[Work to be completed]:
Within the records that follow, find every line containing the string "InvalidAction". Copy those lines.
+++ Stored data
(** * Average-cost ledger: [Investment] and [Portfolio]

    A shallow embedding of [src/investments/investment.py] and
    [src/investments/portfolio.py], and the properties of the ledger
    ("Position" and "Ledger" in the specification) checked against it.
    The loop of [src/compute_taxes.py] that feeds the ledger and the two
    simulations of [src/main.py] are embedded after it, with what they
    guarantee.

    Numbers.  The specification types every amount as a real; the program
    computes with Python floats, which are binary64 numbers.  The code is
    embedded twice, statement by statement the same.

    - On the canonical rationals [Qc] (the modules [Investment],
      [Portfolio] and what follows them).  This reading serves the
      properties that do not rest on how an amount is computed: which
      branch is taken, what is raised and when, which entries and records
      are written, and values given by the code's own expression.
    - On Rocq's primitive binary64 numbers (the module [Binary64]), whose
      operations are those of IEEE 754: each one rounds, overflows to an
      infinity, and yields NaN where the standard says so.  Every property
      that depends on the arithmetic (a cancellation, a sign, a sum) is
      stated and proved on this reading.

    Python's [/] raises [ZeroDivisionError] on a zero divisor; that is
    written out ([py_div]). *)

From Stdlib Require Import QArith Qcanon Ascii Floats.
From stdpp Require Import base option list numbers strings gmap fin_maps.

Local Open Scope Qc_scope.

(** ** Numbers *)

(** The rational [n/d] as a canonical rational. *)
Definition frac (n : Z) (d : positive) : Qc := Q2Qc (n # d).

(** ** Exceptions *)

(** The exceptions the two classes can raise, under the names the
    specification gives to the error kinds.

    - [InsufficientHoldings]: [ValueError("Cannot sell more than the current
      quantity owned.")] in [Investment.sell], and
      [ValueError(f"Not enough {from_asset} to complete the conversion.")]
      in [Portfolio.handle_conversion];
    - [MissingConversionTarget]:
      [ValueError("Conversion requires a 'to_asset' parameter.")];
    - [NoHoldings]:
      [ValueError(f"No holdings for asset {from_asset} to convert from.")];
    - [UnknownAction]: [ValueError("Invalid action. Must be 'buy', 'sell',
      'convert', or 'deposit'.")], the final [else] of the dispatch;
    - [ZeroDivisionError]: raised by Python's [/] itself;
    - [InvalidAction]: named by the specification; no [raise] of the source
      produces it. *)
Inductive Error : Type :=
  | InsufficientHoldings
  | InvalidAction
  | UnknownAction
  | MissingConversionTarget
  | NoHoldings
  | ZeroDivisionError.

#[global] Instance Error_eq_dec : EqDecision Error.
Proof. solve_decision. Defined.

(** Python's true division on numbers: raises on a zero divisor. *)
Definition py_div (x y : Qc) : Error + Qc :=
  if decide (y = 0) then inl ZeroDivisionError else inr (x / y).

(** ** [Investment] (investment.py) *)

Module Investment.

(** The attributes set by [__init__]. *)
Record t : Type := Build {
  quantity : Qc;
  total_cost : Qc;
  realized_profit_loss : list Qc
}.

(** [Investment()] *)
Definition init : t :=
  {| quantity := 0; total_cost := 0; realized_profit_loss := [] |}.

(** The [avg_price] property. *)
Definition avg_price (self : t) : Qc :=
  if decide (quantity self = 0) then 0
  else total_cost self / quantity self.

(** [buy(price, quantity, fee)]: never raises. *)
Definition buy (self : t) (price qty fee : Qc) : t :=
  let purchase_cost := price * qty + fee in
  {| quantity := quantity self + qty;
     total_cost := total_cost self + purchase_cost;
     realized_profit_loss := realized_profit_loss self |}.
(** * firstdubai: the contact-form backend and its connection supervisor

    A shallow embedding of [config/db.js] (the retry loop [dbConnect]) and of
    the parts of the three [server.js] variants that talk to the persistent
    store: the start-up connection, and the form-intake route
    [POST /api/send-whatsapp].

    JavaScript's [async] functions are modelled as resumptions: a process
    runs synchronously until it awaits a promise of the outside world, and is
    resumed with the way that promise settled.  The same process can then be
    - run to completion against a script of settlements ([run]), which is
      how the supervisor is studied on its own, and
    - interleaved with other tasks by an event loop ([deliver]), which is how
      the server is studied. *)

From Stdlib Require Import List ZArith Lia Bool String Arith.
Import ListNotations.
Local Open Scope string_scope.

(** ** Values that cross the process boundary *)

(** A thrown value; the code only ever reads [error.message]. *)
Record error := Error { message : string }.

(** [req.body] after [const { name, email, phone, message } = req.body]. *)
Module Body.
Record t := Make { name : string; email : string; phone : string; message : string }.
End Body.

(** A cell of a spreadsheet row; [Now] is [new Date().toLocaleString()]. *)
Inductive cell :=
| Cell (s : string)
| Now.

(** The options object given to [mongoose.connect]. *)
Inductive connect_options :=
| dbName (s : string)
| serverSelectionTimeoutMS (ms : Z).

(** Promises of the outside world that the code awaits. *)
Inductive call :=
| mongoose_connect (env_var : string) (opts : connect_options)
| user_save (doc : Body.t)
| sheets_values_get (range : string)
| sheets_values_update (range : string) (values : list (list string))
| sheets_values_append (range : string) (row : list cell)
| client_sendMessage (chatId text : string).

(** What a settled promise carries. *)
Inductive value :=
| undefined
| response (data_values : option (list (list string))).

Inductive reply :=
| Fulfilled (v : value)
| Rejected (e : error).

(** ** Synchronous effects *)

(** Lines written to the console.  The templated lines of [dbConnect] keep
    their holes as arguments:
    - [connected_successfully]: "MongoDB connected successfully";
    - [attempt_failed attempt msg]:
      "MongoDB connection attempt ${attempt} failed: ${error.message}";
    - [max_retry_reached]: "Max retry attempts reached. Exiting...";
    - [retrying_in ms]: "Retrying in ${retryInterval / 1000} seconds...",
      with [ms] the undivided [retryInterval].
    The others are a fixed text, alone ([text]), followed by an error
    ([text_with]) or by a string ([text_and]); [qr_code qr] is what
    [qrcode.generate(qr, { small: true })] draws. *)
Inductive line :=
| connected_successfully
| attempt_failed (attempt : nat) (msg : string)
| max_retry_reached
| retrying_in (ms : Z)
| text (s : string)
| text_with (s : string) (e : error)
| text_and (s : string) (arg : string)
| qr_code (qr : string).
++++++
[Solution for this exercise]:
    - [InvalidAction]: named by the specification; no [raise] of the source
  | InvalidAction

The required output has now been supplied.